* [Activity]: Each entry below needs to be reproduced exactly as given.

>>>

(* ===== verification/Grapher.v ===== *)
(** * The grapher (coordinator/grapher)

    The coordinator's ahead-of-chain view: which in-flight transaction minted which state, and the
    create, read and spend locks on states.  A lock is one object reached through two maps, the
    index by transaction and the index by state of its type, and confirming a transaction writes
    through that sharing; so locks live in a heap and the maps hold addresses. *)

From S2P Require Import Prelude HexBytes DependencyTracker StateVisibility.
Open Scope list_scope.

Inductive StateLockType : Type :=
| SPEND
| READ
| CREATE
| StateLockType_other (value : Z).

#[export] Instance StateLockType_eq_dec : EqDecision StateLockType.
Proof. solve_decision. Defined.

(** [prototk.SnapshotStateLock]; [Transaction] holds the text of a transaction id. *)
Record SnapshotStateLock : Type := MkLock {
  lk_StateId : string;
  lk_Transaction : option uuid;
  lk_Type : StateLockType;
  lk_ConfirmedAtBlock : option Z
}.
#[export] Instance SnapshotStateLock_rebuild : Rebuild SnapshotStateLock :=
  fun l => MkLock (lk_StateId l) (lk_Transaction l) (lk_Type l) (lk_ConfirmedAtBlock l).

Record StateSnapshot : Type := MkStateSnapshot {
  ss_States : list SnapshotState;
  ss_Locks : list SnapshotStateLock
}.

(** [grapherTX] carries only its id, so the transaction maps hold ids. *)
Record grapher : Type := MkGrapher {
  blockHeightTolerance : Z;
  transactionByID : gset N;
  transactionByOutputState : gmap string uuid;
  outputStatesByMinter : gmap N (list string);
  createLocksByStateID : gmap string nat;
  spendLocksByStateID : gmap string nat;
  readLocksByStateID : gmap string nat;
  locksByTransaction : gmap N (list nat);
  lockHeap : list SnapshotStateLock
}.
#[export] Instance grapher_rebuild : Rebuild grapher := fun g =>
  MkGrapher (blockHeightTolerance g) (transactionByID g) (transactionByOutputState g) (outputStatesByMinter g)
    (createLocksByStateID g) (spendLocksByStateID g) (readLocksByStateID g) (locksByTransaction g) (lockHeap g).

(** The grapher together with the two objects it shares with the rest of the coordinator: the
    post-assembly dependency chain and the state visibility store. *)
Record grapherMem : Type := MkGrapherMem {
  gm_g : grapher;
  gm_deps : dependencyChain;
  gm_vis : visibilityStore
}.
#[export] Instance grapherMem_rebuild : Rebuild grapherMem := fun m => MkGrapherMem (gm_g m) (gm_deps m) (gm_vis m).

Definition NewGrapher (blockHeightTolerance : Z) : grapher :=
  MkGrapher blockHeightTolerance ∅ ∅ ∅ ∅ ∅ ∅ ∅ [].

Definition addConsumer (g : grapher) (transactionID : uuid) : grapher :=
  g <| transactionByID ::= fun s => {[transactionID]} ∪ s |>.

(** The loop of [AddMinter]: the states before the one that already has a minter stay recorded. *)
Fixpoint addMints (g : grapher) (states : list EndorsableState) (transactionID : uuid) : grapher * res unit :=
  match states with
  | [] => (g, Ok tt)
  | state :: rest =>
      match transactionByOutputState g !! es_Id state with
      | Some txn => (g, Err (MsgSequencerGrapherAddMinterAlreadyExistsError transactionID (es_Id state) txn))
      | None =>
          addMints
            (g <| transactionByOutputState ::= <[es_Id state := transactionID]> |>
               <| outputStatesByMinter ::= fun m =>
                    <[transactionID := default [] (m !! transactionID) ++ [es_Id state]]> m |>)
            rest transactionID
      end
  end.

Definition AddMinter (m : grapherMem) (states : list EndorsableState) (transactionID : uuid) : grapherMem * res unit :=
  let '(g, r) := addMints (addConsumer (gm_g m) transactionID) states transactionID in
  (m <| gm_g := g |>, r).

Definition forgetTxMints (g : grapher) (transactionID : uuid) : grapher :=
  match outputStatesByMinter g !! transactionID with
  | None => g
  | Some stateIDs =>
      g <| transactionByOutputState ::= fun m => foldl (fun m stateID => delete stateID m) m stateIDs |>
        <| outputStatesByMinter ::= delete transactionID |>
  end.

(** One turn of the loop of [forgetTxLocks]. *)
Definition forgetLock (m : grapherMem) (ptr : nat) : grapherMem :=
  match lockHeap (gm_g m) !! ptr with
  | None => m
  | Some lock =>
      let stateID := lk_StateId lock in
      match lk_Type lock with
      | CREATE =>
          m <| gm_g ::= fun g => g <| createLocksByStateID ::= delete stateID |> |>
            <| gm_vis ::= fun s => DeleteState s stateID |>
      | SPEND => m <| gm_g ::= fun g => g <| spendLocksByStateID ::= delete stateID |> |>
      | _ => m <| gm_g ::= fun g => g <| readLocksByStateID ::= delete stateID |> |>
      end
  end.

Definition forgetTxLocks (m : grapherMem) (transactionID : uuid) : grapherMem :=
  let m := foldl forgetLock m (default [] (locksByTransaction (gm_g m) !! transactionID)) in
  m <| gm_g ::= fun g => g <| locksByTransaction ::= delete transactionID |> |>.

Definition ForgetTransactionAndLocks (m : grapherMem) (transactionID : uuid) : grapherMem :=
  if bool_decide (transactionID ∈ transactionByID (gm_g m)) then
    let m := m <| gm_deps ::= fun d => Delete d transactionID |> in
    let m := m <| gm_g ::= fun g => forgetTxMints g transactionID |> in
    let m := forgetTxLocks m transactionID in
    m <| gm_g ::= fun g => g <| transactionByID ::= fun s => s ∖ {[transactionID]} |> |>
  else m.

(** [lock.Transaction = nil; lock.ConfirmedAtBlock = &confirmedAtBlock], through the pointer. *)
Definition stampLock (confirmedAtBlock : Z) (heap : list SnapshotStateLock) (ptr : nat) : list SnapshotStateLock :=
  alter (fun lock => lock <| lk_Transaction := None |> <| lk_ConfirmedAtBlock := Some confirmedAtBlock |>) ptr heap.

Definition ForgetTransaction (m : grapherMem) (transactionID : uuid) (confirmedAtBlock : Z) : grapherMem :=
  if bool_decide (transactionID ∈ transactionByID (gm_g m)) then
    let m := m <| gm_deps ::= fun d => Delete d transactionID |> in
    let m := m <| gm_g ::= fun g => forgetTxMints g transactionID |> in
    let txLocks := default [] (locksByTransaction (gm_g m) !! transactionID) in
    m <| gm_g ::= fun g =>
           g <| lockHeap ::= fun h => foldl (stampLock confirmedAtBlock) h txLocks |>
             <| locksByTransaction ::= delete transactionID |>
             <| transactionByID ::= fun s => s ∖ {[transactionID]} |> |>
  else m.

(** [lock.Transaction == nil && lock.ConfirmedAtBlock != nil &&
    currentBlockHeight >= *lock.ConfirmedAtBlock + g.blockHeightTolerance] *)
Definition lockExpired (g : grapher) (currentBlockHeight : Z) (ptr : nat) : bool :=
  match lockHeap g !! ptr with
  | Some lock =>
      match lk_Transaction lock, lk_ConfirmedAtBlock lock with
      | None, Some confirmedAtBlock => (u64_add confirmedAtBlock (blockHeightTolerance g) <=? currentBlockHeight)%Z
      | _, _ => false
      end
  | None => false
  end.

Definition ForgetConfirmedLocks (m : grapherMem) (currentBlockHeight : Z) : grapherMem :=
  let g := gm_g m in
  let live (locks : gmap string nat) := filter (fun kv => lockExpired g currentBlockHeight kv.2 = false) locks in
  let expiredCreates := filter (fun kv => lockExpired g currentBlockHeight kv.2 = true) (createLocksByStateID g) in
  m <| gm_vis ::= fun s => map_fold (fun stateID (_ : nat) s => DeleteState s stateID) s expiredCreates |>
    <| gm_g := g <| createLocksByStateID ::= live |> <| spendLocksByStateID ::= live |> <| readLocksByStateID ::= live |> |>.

<<<

* [Answer for this exercise]:
(* ===== verification/Grapher.v ===== *)
(** * The grapher (coordinator/grapher)

    The coordinator's ahead-of-chain view: which in-flight transaction minted which state, and the
    create, read and spend locks on states.  A lock is one object reached through two maps, the
    index by transaction and the index by state of its type, and confirming a transaction writes
    through that sharing; so locks live in a heap and the maps hold addresses. *)

From S2P Require Import Prelude HexBytes DependencyTracker StateVisibility.
Open Scope list_scope.

Inductive StateLockType : Type :=
| SPEND
| READ
| CREATE
| StateLockType_other (value : Z).

#[export] Instance StateLockType_eq_dec : EqDecision StateLockType.
Proof. solve_decision. Defined.

(** [prototk.SnapshotStateLock]; [Transaction] holds the text of a transaction id. *)
Record SnapshotStateLock : Type := MkLock {
  lk_StateId : string;
  lk_Transaction : option uuid;
  lk_Type : StateLockType;
  lk_ConfirmedAtBlock : option Z
}.
#[export] Instance SnapshotStateLock_rebuild : Rebuild SnapshotStateLock :=
  fun l => MkLock (lk_StateId l) (lk_Transaction l) (lk_Type l) (lk_ConfirmedAtBlock l).

Record StateSnapshot : Type := MkStateSnapshot {
  ss_States : list SnapshotState;
  ss_Locks : list SnapshotStateLock
}.

(** [grapherTX] carries only its id, so the transaction maps hold ids. *)
Record grapher : Type := MkGrapher {
  blockHeightTolerance : Z;
  transactionByID : gset N;
  transactionByOutputState : gmap string uuid;
  outputStatesByMinter : gmap N (list string);
  createLocksByStateID : gmap string nat;
  spendLocksByStateID : gmap string nat;
  readLocksByStateID : gmap string nat;
  locksByTransaction : gmap N (list nat);
  lockHeap : list SnapshotStateLock
}.
#[export] Instance grapher_rebuild : Rebuild grapher := fun g =>
  MkGrapher (blockHeightTolerance g) (transactionByID g) (transactionByOutputState g) (outputStatesByMinter g)
    (createLocksByStateID g) (spendLocksByStateID g) (readLocksByStateID g) (locksByTransaction g) (lockHeap g).

(** The grapher together with the two objects it shares with the rest of the coordinator: the
    post-assembly dependency chain and the state visibility store. *)
Record grapherMem : Type := MkGrapherMem {
  gm_g : grapher;
  gm_deps : dependencyChain;
  gm_vis : visibilityStore
}.
#[export] Instance grapherMem_rebuild : Rebuild grapherMem := fun m => MkGrapherMem (gm_g m) (gm_deps m) (gm_vis m).

Definition NewGrapher (blockHeightTolerance : Z) : grapher :=
  MkGrapher blockHeightTolerance ∅ ∅ ∅ ∅ ∅ ∅ ∅ [].

Definition addConsumer (g : grapher) (transactionID : uuid) : grapher :=
  g <| transactionByID ::= fun s => {[transactionID]} ∪ s |>.

(** The loop of [AddMinter]: the states before the one that already has a minter stay recorded. *)
Fixpoint addMints (g : grapher) (states : list EndorsableState) (transactionID : uuid) : grapher * res unit :=
  match states with
  | [] => (g, Ok tt)
  | state :: rest =>
      match transactionByOutputState g !! es_Id state with
      | Some txn => (g, Err (MsgSequencerGrapherAddMinterAlreadyExistsError transactionID (es_Id state) txn))
      | None =>
          addMints
            (g <| transactionByOutputState ::= <[es_Id state := transactionID]> |>
               <| outputStatesByMinter ::= fun m =>
                    <[transactionID := default [] (m !! transactionID) ++ [es_Id state]]> m |>)
            rest transactionID
      end
  end.

Definition AddMinter (m : grapherMem) (states : list EndorsableState) (transactionID : uuid) : grapherMem * res unit :=
  let '(g, r) := addMints (addConsumer (gm_g m) transactionID) states transactionID in
  (m <| gm_g := g |>, r).

Definition forgetTxMints (g : grapher) (transactionID : uuid) : grapher :=
  match outputStatesByMinter g !! transactionID with
  | None => g
  | Some stateIDs =>
      g <| transactionByOutputState ::= fun m => foldl (fun m stateID => delete stateID m) m stateIDs |>
        <| outputStatesByMinter ::= delete transactionID |>
  end.

(** One turn of the loop of [forgetTxLocks]. *)
Definition forgetLock (m : grapherMem) (ptr : nat) : grapherMem :=
  match lockHeap (gm_g m) !! ptr with
  | None => m
  | Some lock =>
      let stateID := lk_StateId lock in
      match lk_Type lock with
      | CREATE =>
          m <| gm_g ::= fun g => g <| createLocksByStateID ::= delete stateID |> |>
            <| gm_vis ::= fun s => DeleteState s stateID |>
      | SPEND => m <| gm_g ::= fun g => g <| spendLocksByStateID ::= delete stateID |> |>
      | _ => m <| gm_g ::= fun g => g <| readLocksByStateID ::= delete stateID |> |>
      end
  end.

Definition forgetTxLocks (m : grapherMem) (transactionID : uuid) : grapherMem :=
  let m := foldl forgetLock m (default [] (locksByTransaction (gm_g m) !! transactionID)) in
  m <| gm_g ::= fun g => g <| locksByTransaction ::= delete transactionID |> |>.

Definition ForgetTransactionAndLocks (m : grapherMem) (transactionID : uuid) : grapherMem :=
  if bool_decide (transactionID ∈ transactionByID (gm_g m)) then
    let m := m <| gm_deps ::= fun d => Delete d transactionID |> in
    let m := m <| gm_g ::= fun g => forgetTxMints g transactionID |> in
    let m := forgetTxLocks m transactionID in
    m <| gm_g ::= fun g => g <| transactionByID ::= fun s => s ∖ {[transactionID]} |> |>
  else m.

(** [lock.Transaction = nil; lock.ConfirmedAtBlock = &confirmedAtBlock], through the pointer. *)
Definition stampLock (confirmedAtBlock : Z) (heap : list SnapshotStateLock) (ptr : nat) : list SnapshotStateLock :=
  alter (fun lock => lock <| lk_Transaction := None |> <| lk_ConfirmedAtBlock := Some confirmedAtBlock |>) ptr heap.

Definition ForgetTransaction (m : grapherMem) (transactionID : uuid) (confirmedAtBlock : Z) : grapherMem :=
  if bool_decide (transactionID ∈ transactionByID (gm_g m)) then
    let m := m <| gm_deps ::= fun d => Delete d transactionID |> in
    let m := m <| gm_g ::= fun g => forgetTxMints g transactionID |> in
    let txLocks := default [] (locksByTransaction (gm_g m) !! transactionID) in
    m <| gm_g ::= fun g =>
           g <| lockHeap ::= fun h => foldl (stampLock confirmedAtBlock) h txLocks |>
             <| locksByTransaction ::= delete transactionID |>
             <| transactionByID ::= fun s => s ∖ {[transactionID]} |> |>
  else m.

(** [lock.Transaction == nil && lock.ConfirmedAtBlock != nil &&
    currentBlockHeight >= *lock.ConfirmedAtBlock + g.blockHeightTolerance] *)
Definition lockExpired (g : grapher) (currentBlockHeight : Z) (ptr : nat) : bool :=
  match lockHeap g !! ptr with
  | Some lock =>
      match lk_Transaction lock, lk_ConfirmedAtBlock lock with
      | None, Some confirmedAtBlock => (u64_add confirmedAtBlock (blockHeightTolerance g) <=? currentBlockHeight)%Z
      | _, _ => false
      end
  | None => false
  end.

Definition ForgetConfirmedLocks (m : grapherMem) (currentBlockHeight : Z) : grapherMem :=
  let g := gm_g m in
  let live (locks : gmap string nat) := filter (fun kv => lockExpired g currentBlockHeight kv.2 = false) locks in
  let expiredCreates := filter (fun kv => lockExpired g currentBlockHeight kv.2 = true) (createLocksByStateID g) in
  m <| gm_vis ::= fun s => map_fold (fun stateID (_ : nat) s => DeleteState s stateID) s expiredCreates |>
    <| gm_g := g <| createLocksByStateID ::= live |> <| spendLocksByStateID ::= live |> <| readLocksByStateID ::= live |> |>.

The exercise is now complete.